Version 3.1 release: “Parental Controls & Online Child Protection”

Just FYI, the latest update of my booklet on “Parental Controls and Online Child Protection: A Survey of Tools & Methods” is now live. The new version, Version 3.1, provides minor updates to all sections of the book and a new appendix of relevant research in the field. I issue major updates early each year and 1 or 2 tweaks during the course of the year to reflect the evolution of the parental control and online child safety market and debate. ThiererBookCover062007

For those not familiar with the report, it explores the market for parental control tools, rating schemes, education efforts, and initiatives aimed at promoting online child safety. I believe that the parental controls and content management tools cataloged in the report represent a better, less restrictive alternative to government regulation. As I conclude after evaluating that state of the market: “There has never been a time in our nation’s history when parents have had more tools and methods at their disposal to help them decide what constitutes acceptable media content in their homes and in the lives of their children.”

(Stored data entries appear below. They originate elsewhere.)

(* ===== verification/RuntimeTheorems.v ===== *)
(** * Theorems on the runtime *)

From S2P Require Export EngineTheorems StoreJobsTheorems StoreEventsTheorems StoreSettingsTheorems Runtime.

(** ** The rule snapshot *)

Section snapshot.
Context `{U : Unicode} (hashPlaintext : string → string) (io : nat → bool).

(** The last enabled entry with the digest wins. *)
Lemma add_rules_lookup kind rules entries sha :
  NoDup (map HashEntry.SHA256 entries) →
  add_rules kind rules entries !! sha =
    match List.find (λ e, HashEntry.Enabled e && (HashEntry.SHA256 e =? sha)%string) entries with
    | Some e => Some (match_of kind e)
    | None => rules !! sha
    end.
Proof.
  unfold add_rules. revert rules. induction entries as [|e es IH]; intros rules Hnd; [done|].
  simpl in *. apply NoDup_cons in Hnd as [Hnotin Hnd]. rewrite IH by done.
  destruct (List.find _ es) as [e'|] eqn:Ef.
  - apply List.find_some in Ef as [Hin Hb]. destruct (HashEntry.Enabled e); [|done]. simpl.
    destruct (String.eqb_spec (HashEntry.SHA256 e) sha) as [Heq|]; [|done]. to_prop. exfalso. apply Hnotin.
    rewrite Heq. apply list_elem_of_fmap. exists e'. split; [congruence|]. by apply list_elem_of_In.
  - destruct (HashEntry.Enabled e); [|done]. simpl.
    destruct (String.eqb_spec (HashEntry.SHA256 e) sha) as [->|Hne]; [by rewrite lookup_insert_eq|].
    by rewrite lookup_insert_ne.
Qed.

Lemma insert_desc_perm e l : insert_desc e l ≡ₚ e :: l.
Proof.
  induction l as [|x l IH]; simpl; [done|]. destruct (_ <? _)%Z; [done|].
  rewrite IH. apply Permutation_swap.
Qed.
Lemma rows_desc_perm kind d : rows_desc kind d ≡ₚ map snd (map_to_list (table kind d)).
Proof.
  unfold rows_desc. induction (map snd _) as [|x l IH]; simpl; [done|]. by rewrite insert_desc_perm, IH.
Qed.

Lemma rows_nodup kind d : rules_wf hashPlaintext d → NoDup (map HashEntry.SHA256 (rows_desc kind d)).
Proof.
  intros Hwf. rewrite rows_desc_perm. rewrite map_map.
  rewrite (map_ext_in _ fst).
  - apply NoDup_fst_map_to_list.
  - intros [k e] Hin. apply list_elem_of_In, elem_of_map_to_list in Hin.
    exact (row_key _ _ _ (table_wf hashPlaintext kind d Hwf k e Hin)).
Qed.

Lemma find_row kind d sha :
  rules_wf hashPlaintext d → to_lower sha = sha →
  List.find (λ e, HashEntry.Enabled e && (HashEntry.SHA256 e =? sha)%string) (rows_desc kind d) =
  enabled_row kind sha d.
Proof.
  intros Hwf Hl. unfold enabled_row. rewrite Hl.
  destruct (List.find _ _) as [e|] eqn:Ef.
  - apply List.find_some in Ef as [Hin Hb]. to_prop.
    apply list_elem_of_In in Hin. rewrite rows_desc_perm in Hin.
    apply list_elem_of_fmap in Hin as ([k e'] & -> & Hin%elem_of_map_to_list). simpl in *.
    pose proof (row_key _ _ _ (table_wf hashPlaintext kind d Hwf k e' Hin)) as Hk.
    assert (k = sha) as -> by congruence. rewrite Hin. by destruct (HashEntry.Enabled e').
  - destruct (table kind d !! sha) as [e|] eqn:E; [|done]. destruct (HashEntry.Enabled e) eqn:Een; [|done].
    exfalso. pose proof (row_key _ _ _ (table_wf hashPlaintext kind d Hwf sha e E)) as Hk.
    eapply (List.find_none _ _) in Ef.
    2:{ apply list_elem_of_In. rewrite rows_desc_perm. apply list_elem_of_fmap. exists (sha, e).
        split; [reflexivity|]. by apply elem_of_map_to_list. }
    simpl in Ef. rewrite Een, Hk, String.eqb_refl in Ef. done.
Qed.

(** C21. Refinement: while the tables stay as they are, the snapshot a reload
    takes answers every lookup of a lower-case digest exactly as [LookupHash]
    on the database does: the enabled risk entry if there is one, otherwise the
    enabled trusted entry. *)
Theorem snapshot_refines_lookup c c' rules sha c2 :
  rules_wf hashPlaintext (tables c) → loadRules io c = (Ok rules, c') →
  to_lower sha = sha → tables c2 = tables c → (∀ n, io n = true) →
  (LookupHash io sha c2).1 = Ok (rules !! sha).
Proof.
  intros Hwf Hload Hl H2 Hio. unfold loadRules, ListHashes in Hload.
  apply bind_inv in Hload as (t & c1 & [-> H1]%query_inv & Hload).
  apply bind_inv in Hload as (r & c3 & [-> H3]%query_inv & Hload).
  injection Hload as <- _. rewrite H1.
  change (if ("trusted" =? "risk")%string then "risk"%string else "trusted"%string) with "trusted"%string.
  change (if ("risk" =? "risk")%string then "risk"%string else "trusted"%string) with "risk"%string.
  unfold snapshot_of. rewrite !add_rules_lookup by (by apply rows_nodup).
  rewrite !find_row by done.
  unfold StoreRules.LookupHash, query, exec, mbind, Store_bind. rewrite !Hio. simpl. rewrite H2.
  destruct (enabled_row "risk" sha (tables c)); simpl; [done|]. rewrite Hio. simpl.
  by destruct (enabled_row "trusted" sha (tables c)).
Qed.
End snapshot.

(** ** The adapter *)

Section adapter.
Context `{U : Unicode, R : Regexp, NL : NetLib, CL : !CIDRLib} (A : adapter_env).

(** A request is judged by one configuration from beginning to end: the
    state that [ShouldAudit] found is pinned to the request, and whatever
    reloads happen later, the body limit and the evaluation use that state, so
    that nothing is read with the limit of one configuration and judged by the
    rules of another. *)
Theorem request_state_pinned s0 s1 s2 req body w pinned :
  ShouldAudit s0 None req = (true, pinned) →
  pinned = s0 ∧ AuditBodyLimit s1 pinned = AuditBodyLimit s0 None ∧
  adapter_Evaluate A s2 pinned req body w = adapter_Evaluate A s0 None req body w.
Proof.
  unfold ShouldAudit. destruct (negb _); [done|]. simpl. destruct s0 as [s|]; [|done].
  intros [= _ <-]. done.
Qed.

Lemma apply_quiet es w :
  omap block_of es = [] → aw_conn (foldl (apply_effect A) w es) = aw_conn w.
Proof.
  revert w. induction es as [|e es IH]; intros w H; [done|]. simpl. simpl in H.
  destruct e; simpl in H; by rewrite IH.
Qed.

Lemma blocks_cons e es :
  omap block_of (e :: es) =
    match block_of e with Some b => b :: omap block_of es | None => omap block_of es end.
Proof. done. Qed.

Lemma apply_one_block es w ev f p saved :
  EBlocked ev f p saved ∈ es → length (omap block_of es) ≤ 1 →
  aw_conn (foldl (apply_effect A) w es) = (record_blocked A ev f p (aw_conn w)).2.
Proof.
  revert w. induction es as [|e es IH]; intros w Hin Hlen; [by apply not_elem_of_nil in Hin|].
  apply elem_of_cons in Hin as [<-|Hin].
  - simpl. rewrite apply_quiet; [done|]. rewrite blocks_cons in Hlen. simpl in Hlen.
    destruct (omap block_of es); [done|simpl in Hlen; lia].
  - assert (block_of e = None) as He.
    { destruct (block_of e) eqn:E; [|done]. exfalso. rewrite blocks_cons, E in Hlen. simpl in Hlen.
      assert (omap block_of es ≠ []) as Hne.
      { intros Hn. apply (not_elem_of_nil (EBlocked ev f p saved)). rewrite <-Hn.
        apply list_elem_of_omap. by exists (EBlocked ev f p saved). }
      destruct (omap block_of es); [done|simpl in Hlen; lia]. }
    simpl. rewrite blocks_cons, He in Hlen. rewrite IH by done. by destruct e.
Qed.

The report is available free-of-charge on the PFF website, and the previous editions of the report are housed there too in case you want to see how it has evolved over the past two years. For those interested in taking a quick look at the report, I have embedded it down below the fold as a Scribd file. Finally, as is always the case, I encourage readers to send me updates and suggestions for how to improve the report and I will incorporate them into future versions.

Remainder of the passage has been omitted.